I am not against the Internet tax as a fairness issue. Before Mr Grossman whacks me for buying a pair of shoes over the net, why doesn’t he ask Harvard University for a contribution since they pay zero property taxes and zero in capital gains taxes on their $32 billion endowment fund. My property taxes include include a MBTA fee since they provide service to the city, why should Harvard get away with murder by paying nothing when their clients and employees use the darn thing? Is this fair, my friends at BMG?

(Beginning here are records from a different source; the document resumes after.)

(* ===== verification/SasMetaOut.v ===== *)
(** The metadata that [SparseAttnSharedkvMetadata] writes and the attention kernel
    reads: the layout of [sparse_attn_sharedkv_metadata.h], [GenMetaData], and the
    entry point [Compute] of the AICPU kernel. *)

From S2P Require Import Prelude AscendC TilingContext Aicpu SasMeta SasMetaCost SasMetaAssign.

(** ** Layout *)

Definition AIC_CORE_NUM : Z := 36.
Definition AIV_CORE_NUM : Z := 72.
Definition SAS_META_SIZE : Z := 1024.
Definition FA_METADATA_SIZE : Z := 8.
Definition FD_METADATA_SIZE : Z := 8.

Definition FA_CORE_ENABLE_INDEX : Z := 0.
Definition FA_BN2_START_INDEX : Z := 1.
Definition FA_M_START_INDEX : Z := 2.
Definition FA_S2_START_INDEX : Z := 3.
Definition FA_BN2_END_INDEX : Z := 4.
Definition FA_M_END_INDEX : Z := 5.
Definition FA_S2_END_INDEX : Z := 6.
Definition FA_FIRST_FD_DATA_WORKSPACE_IDX_INDEX : Z := 7.

Definition FD_CORE_ENABLE_INDEX : Z := 0.
Definition FD_BN2_IDX_INDEX : Z := 1.
Definition FD_M_IDX_INDEX : Z := 2.
Definition FD_WORKSPACE_IDX_INDEX : Z := 3.
Definition FD_WORKSPACE_NUM_INDEX : Z := 4.
Definition FD_M_START_INDEX : Z := 5.
Definition FD_M_NUM_INDEX : Z := 6.

(** The word of an attribute, as the attention kernel addresses it. *)
Definition GetAttrAbsIndex (coreIdx metaIdx : Z) (isAIV : bool) : Z :=
  if isAIV then u32 (u32 (FA_METADATA_SIZE * AIC_CORE_NUM + u32 (FD_METADATA_SIZE * coreIdx)) + metaIdx)
  else u32 (u32 (FA_METADATA_SIZE * coreIdx) + metaIdx).

(** The words of the buffer seen as [SasMetaData]: [faMetadata[36][8]], then
    [fdMetadata[72][8]].  A first index outside its array is a fault. *)
Abbreviation MetaM := (HM (list Z)).

Definition write_word (i v : Z) : MetaM unit := fun buf => buf' ← vset buf i (u32 v); Ok (tt, buf').

Definition faMetadata (i j v : Z) : MetaM unit :=
  if i <? AIC_CORE_NUM then write_word (i * FA_METADATA_SIZE + j) v else fault VectorIndex.

Definition fdMetadata (i j v : Z) : MetaM unit :=
  if i <? AIV_CORE_NUM then write_word (AIC_CORE_NUM * FA_METADATA_SIZE + i * FD_METADATA_SIZE + j) v else fault VectorIndex.

(** ** [GenMetaData] *)

(** [i == 0 ? 0 : v[i - 1]]. *)
Definition prev_end (v : list Z) (i : Z) : HostM Z := if i =? 0 then mret 0 else vget v (i - 1).

Definition gen_fa (r : SplitResult) (i : Z) : MetaM unit :=
  if sr_usedCoreNum r <=? i then faMetadata i FA_CORE_ENABLE_INDEX 0
  else
    _ ← faMetadata i FA_CORE_ENABLE_INDEX 1;
    bN2Start ← lift (prev_end (sr_bN2End r) i);
    _ ← faMetadata i FA_BN2_START_INDEX bN2Start;
    mStart ← lift (prev_end (sr_gS1End r) i);
    _ ← faMetadata i FA_M_START_INDEX mStart;
    s2Start ← lift (prev_end (sr_s2End r) i);
    _ ← faMetadata i FA_S2_START_INDEX s2Start;
    bN2End ← lift (vget (sr_bN2End r) i);
    _ ← faMetadata i FA_BN2_END_INDEX bN2End;
    mEnd ← lift (vget (sr_gS1End r) i);
    _ ← faMetadata i FA_M_END_INDEX mEnd;
    s2End ← lift (vget (sr_s2End r) i);
    _ ← faMetadata i FA_S2_END_INDEX s2End;
    ws ← lift (vget (sr_firstFdDataWorkspaceIdx r) i);
    faMetadata i FA_FIRST_FD_DATA_WORKSPACE_IDX_INDEX ws.

Definition gen_fd (r : SplitResult) (i : Z) : MetaM unit :=
  let fd := sr_fdRes r in
  if fd_fdUsedVecNum fd <=? i then fdMetadata i FD_CORE_ENABLE_INDEX 0
  else
    _ ← fdMetadata i FD_CORE_ENABLE_INDEX 1;
    curFdIdx ← lift (vget (fd_fdIdx fd) i);
    bN2 ← lift (vget (fd_fdBN2Idx fd) curFdIdx);
    _ ← fdMetadata i FD_BN2_IDX_INDEX bN2;
    m ← lift (vget (fd_fdMIdx fd) curFdIdx);
    _ ← fdMetadata i FD_M_IDX_INDEX m;
    ws ← lift (vget (fd_fdWorkspaceIdx fd) curFdIdx);
    _ ← fdMetadata i FD_WORKSPACE_IDX_INDEX ws;
    num ← lift (vget (fd_fdS2SplitNum fd) curFdIdx);
    _ ← fdMetadata i FD_WORKSPACE_NUM_INDEX num;
    mStart ← lift (vget (fd_fdMStart fd) i);
    _ ← fdMetadata i FD_M_START_INDEX mStart;
    mNum ← lift (vget (fd_fdMNum fd) i);
    fdMetadata i FD_M_NUM_INDEX mNum.

Definition GenMetaData (k : SasKernel) (r : SplitResult) : MetaM unit :=
  _ ← for_range 0 (aicCoreNum_ k) (gen_fa r);
  for_range 0 (aivCoreNum_ k) (gen_fd r).

(** ** [Compute] *)

(** The status and, when the kernel gets that far, the new content of the
    metadata tensor.  [typeCost] is the initial content of the cost table, which
    the constructor leaves uninitialised. *)
Definition Compute' (fuel : nat) (typeCost : BlockCost) (ctx : CpuKernelContext) : HostM (Z * option (list Z)) :=
  prepared ← Prepare ctx;
  match prepared with
  | None => mret (KERNEL_STATUS_PARAM_INVALID, None)
  | Some k =>
      '(r, _) ← BalanceSchedule fuel k (new_SplitResult (aicCoreNum_ k) (aivCoreNum_ k)) typeCost;
      buf ← deref (tensor_data (metaData_ k)) "metaData_->GetData()";
      '(_, buf) ← GenMetaData k r buf;
      mret (KERNEL_STATUS_OK, Some buf)
  end.

(** ** A small run *)

Definition attr_int (n : Z) : option AttrValue := Some {| GetInt := n; GetString := ""; GetBool := false |}.
Definition attr_str (s : string) : option AttrValue := Some {| GetInt := 0; GetString := s; GetBool := false |}.

Definition int_tensor (l : list Z) : option CpuTensor :=
  Some {| GetData := Some l; GetDimSize0 := Some (Z.of_nat (length l)) |}.

(** Sequences of the given query and key lengths in the layout TND, on [cores]
    cube cores and twice as many vector cores, with compressed keys. *)
Definition sample_ctx (cores : Z) (cu_seqlens_q seqused_kv : list Z) : CpuKernelContext := {|
  Input := fun i => if i =? 0 then int_tensor cu_seqlens_q else if i =? 4 then int_tensor seqused_kv else None;
  Output := fun _ => int_tensor (replicate 1024 0);
  GetAttr := fun name =>
    if (name =? "num_heads_q")%string then attr_int 64
    else if (name =? "num_heads_kv")%string then attr_int 1
    else if (name =? "head_dim")%string then attr_int 512
    else if (name =? "layout_q")%string then attr_str "TND"
    else if (name =? "cmp_ratio")%string then attr_int 4
    else if (name =? "aic_core_num")%string then attr_int cores
    else if (name =? "aiv_core_num")%string then attr_int (2 * cores)
    else None |}.

(** The status and the first rows of [faMetadata]. *)
Definition run_rows (fuel : nat) (n : nat) (ctx : CpuKernelContext) : HostM (Z * list (list Z)) :=
  '(status, buf) ← Compute' fuel (fun _ _ => 0) ctx;
  let words := default [] buf in
  mret (status, map (fun i => take 8 (drop (8 * i) words)) (seq 0 n)).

Why is the T in such bad shape? Well, here is the difference between public vs. private sector. Guilford RR replaced an entire rail of track from Haverhill, MA to Portland Maine at a cost of $70 million. The T replaced the Greenbush line, approx 10 miles of track. Guess how much people? $70 million or $170 million or $300 Million or $500 million? Yep, never kill the job, total cost $500 million. Am I to shed a tear that the T is $8 billion in the hole?
Raising the gas tax hurts the poor and middle class and is a dumb idea, with all do respect. The costs is passed to everything we buy, food, clothes, etc. stop rattling the tin cup in my face looking for more money, and go after the protected class, the Harvards and BU’s of the world, and tax the obscene pensions at the state income tax. It doesn’t say “Sucker” on my forehead, Mr. Grossman.